A love of walls has seized most of the human race for most of history. Most of the human race for most of history have measured truth, reality, knowledge, righteousness, justice, love, mercy, grace, morality, family, etc., NOT by the plummet and touchstone of Scripture, but by that of the multitude.
“Thou shalt not follow a multitude to [do] evil” (Exodus 23:2).

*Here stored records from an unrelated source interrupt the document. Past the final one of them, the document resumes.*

(* ===== verification/Native.v ===== *)
(** * The native tunnel device

    Model of [crates/skimasque-cli/src/native]: which packets of the TUN device reach
    the userspace stack ([packet.rs]), the table of UDP flows and their tasks
    ([udp.rs]) and the ceiling on TCP flows ([tcp.rs]).

    Reading a packet is smoltcp's and a parameter.  The main loop and the tasks of the
    flows take turns: an event is one branch of a [select!] in one of them, and the
    theorems quantify over the list of events.  What was offered to a flow and what it
    sent is kept with its task, to state the theorems. *)

From S2P Require Import Prelude RustStr RustNet Target Service.

#[global] Instance SocketAddr_eq_dec : EqDecision SocketAddr.
Proof. solve_decision. Defined.

(** ** Packets *)

Inductive IpProtocol : Type := Tcp | Udp | OtherProtocol.
(** What smoltcp's checked views tell of a packet. *)
Record Ipv4View : Type := mkIpv4View {
  total_len : Z;
  v4_checksum : bool;
  more_frags : bool;
  frag_offset : Z;
  v4_addrs : IpAddr * IpAddr;
  v4_protocol : IpProtocol;
  v4_payload : list Z;
}.
Record Ipv6View : Type := mkIpv6View {
  payload_len : Z;
  v6_addrs : IpAddr * IpAddr;
  v6_protocol : IpProtocol;
  v6_payload : list Z;
}.

Section packets.
Context (ipv4_checked : list Z → option Ipv4View) (ipv6_checked : list Z → option Ipv6View).
(** [new_checked] and [verify_checksum] of a TCP segment; of a datagram, with its
    length field. *)
Context (tcp_checked : IpAddr * IpAddr → list Z → bool) (udp_checked : IpAddr * IpAddr → list Z → option Z).

Definition MTU : Z := 1280.
Definition len (b : list Z) : Z := Z.of_nat (length b).

Definition network_layer (bytes : list Z) : option ((IpAddr * IpAddr) * IpProtocol * list Z) :=
  first ← head bytes;
  if Z.shiftr first 4 =? 4 then
    p ← ipv4_checked bytes;
    if negb (total_len p =? len bytes) || negb (v4_checksum p) || more_frags p || negb (frag_offset p =? 0) then None
    else Some (v4_addrs p, v4_protocol p, v4_payload p)
  else if Z.shiftr first 4 =? 6 then
    p ← ipv6_checked bytes;
    if negb (payload_len p + 40 =? len bytes) then None else Some (v6_addrs p, v6_protocol p, v6_payload p)
  else None.

Definition valid (bytes : list Z) : bool :=
  if MTU <? len bytes then false
  else
    match network_layer bytes with
    | None => false
    | Some (addrs, Tcp, payload) => tcp_checked addrs payload
    | Some (addrs, Udp, payload) => match udp_checked addrs payload with Some n => n =? len payload | None => false end
    | Some (_, OtherProtocol, _) => false
    end.
End packets.

(** ** UDP flows *)

Record FlowKey : Type := mkFlowKey { source : SocketAddr; destination : SocketAddr }.
#[global] Instance FlowKey_eq_dec : EqDecision FlowKey.
Proof. solve_decision. Defined.

Definition MAX_FLOWS : nat := 1024.
Definition QUEUE : nat := 64.

(** A task that has not been joined.  [alive]: it still reads its queue; [opened]: its
    tunnel is open.  [offered] and [carried] are what came for the flow and what went
    into the tunnel. *)
Record Task : Type := mkTask {
  key : FlowKey;
  id : Z;
  queue : list (list Z);
  alive : bool;
  opened : bool;
  offered : list (list Z);
  carried : list (list Z);
}.
Record Reply : Type := mkReply { re_bytes : list Z; re_from : SocketAddr; re_to : SocketAddr }.
Record Native : Type := mkNative {
  flows : list (FlowKey * Z);
  generation : Z;
  tasks : list Task;
  replies : list Reply;
}.
Definition fresh : Native := mkNative [] 0 [] [].

Inductive Event : Type :=
  (** The stack has a datagram. *)
  | Input (src dst : SocketAddr) (bytes : list Z)
  (** The tunnel of a flow opened, or did not. *)
  | Connected (flow : Z) (ok : bool)
  (** A flow takes the next datagram of its queue; [max] is the tunnel's largest
      payload, [ok] whether it could be sent. *)
  | Take (flow : Z) (max : option Z) (ok : bool)
  (** The tunnel of a flow delivers a datagram. *)
  | Deliver (flow : Z) (bytes : list Z)
  (** A flow ends: idle, its tunnel closed, or an error. *)
  | End (flow : Z)
  (** The main loop joins a flow's task. *)
  | Join (flow : Z).

Definition target_of (k : FlowKey) : result Target.Error Target.Target := Target.parse (display_socket (destination k)).

Fixpoint lookup_flow (k : FlowKey) (l : list (FlowKey * Z)) : option Z :=
  match l with
  | [] => None
  | (k', i) :: l => if decide (k' = k) then Some i else lookup_flow k l
  end.

Definition on_task (i : Z) (f : Task → Task) (l : list Task) : list Task := map (λ t, if id t =? i then f t else t) l.
Definition find_task (i : Z) (l : list Task) : option Task := List.find (λ t, id t =? i) l.

(** [tx.try_send(bytes)]. *)
Definition try_send (bytes : list Z) (t : Task) : Task :=
  mkTask (key t) (id t) (if alive t && (length (queue t) <? QUEUE)%nat then queue t ++ [bytes] else queue t)
    (alive t) (opened t) (offered t ++ [bytes]) (carried t).
Definition stop (t : Task) : Task := mkTask (key t) (id t) [] false false (offered t) (carried t).
Definition take_one (max : option Z) (ok : bool) (t : Task) : Task :=
  match queue t with
  | packet :: rest =>
      if alive t && opened t then
        if match max with Some m => m <? len packet | None => false end then
          mkTask (key t) (id t) rest (alive t) (opened t) (offered t) (carried t)
        else if ok then mkTask (key t) (id t) rest (alive t) (opened t) (offered t) (carried t ++ [packet])
        else stop t
      else t
  | [] => t
  end.
Definition connect (ok : bool) (t : Task) : Task :=
  if alive t && negb (opened t) then
    if ok && is_ok (target_of (key t)) then mkTask (key t) (id t) (queue t) true true (offered t) (carried t) else stop t
  else t.

(** The headers the stack puts before a datagram. *)
Definition header (k : FlowKey) : Z := if is_ipv4 (sa_ip (source k)) then 28 else 48.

True believers in the True Triune God of Scripture, even if painfully and periodically disheartened, will nevertheless, not be deterred in their characteristic purpose and end (Greek: telos); their duty and delight — which is to magnify Jesus Christ (Psalm 34:3; Philippians 1:20-21).
John Calvin writes:
“We see how vehemently the Papists alarm the simple by their false claim of the title of The Church. Moses so delineates the genuine features of the Church as to take away this absurd fear, by dissipating these illusions. It is by an ostentatious display of splendor and of pomp that they (the Papists) carry away the less informed to a foolish admiration of themselves, and even render them stupid and infatuated. But if we turn our eyes to those marks by which Moses designates the Church, these vain phantoms will have no more power to deceive. We are often disturbed and almost disheartened at the paucity of those who follow the pure doctrine of God; and especially when we see how far and wide superstitions extend their dominion.And, as formerly, the Spirit of God, by the mouth of Isaiah the prophet, commanded the Jews to look to the Rock whence they were hewn…so he recalls us to the same consideration, and admonishes us of the absurdity of measuring the Church by its numbers, as if its dignity consisted in its multitude.
If sometimes, in various places, Religion is less flourishing than could be wished, if the body of the pious is scattered, and the state of a well-regulated Church has gone to decay, not only do our minds sink, but entirely melt within us. On the contrary, while we see in this history of Moses, the building of the Church out of ruins, and the gathering of it out of broken fragments, and out of desolation itself, such an instance of the grace of God ought to raise us to firm confidence. But since the propensity, not to say the wanton disposition, of the human mind to frame false systems of worship is so great, nothing can be more useful to us than to seek our rule for the pure and sincere worshipping of God, from those holy Patriarchs, whose piety Moses points out to us chiefly by this mark, that they depended on the Word of God alone. …
…We see that with the Papists, although in some things they maintain deadly strife among themselves…they yet combine in wicked confederacy against the Gospel. It is not necessary to say how small is the number of those who hold the sincere doctrine of Christ, when compared with the vast multitudes of these opponents. In the meantime, audacious scribblers arise, as from our own bosom, who not only obscure the light of sound doctrine with clouds of error, or infatuate the simple and the less experienced with their wicked ravings…(John Calvin, Commentary on Genesis; Dedicatory; underlining mine).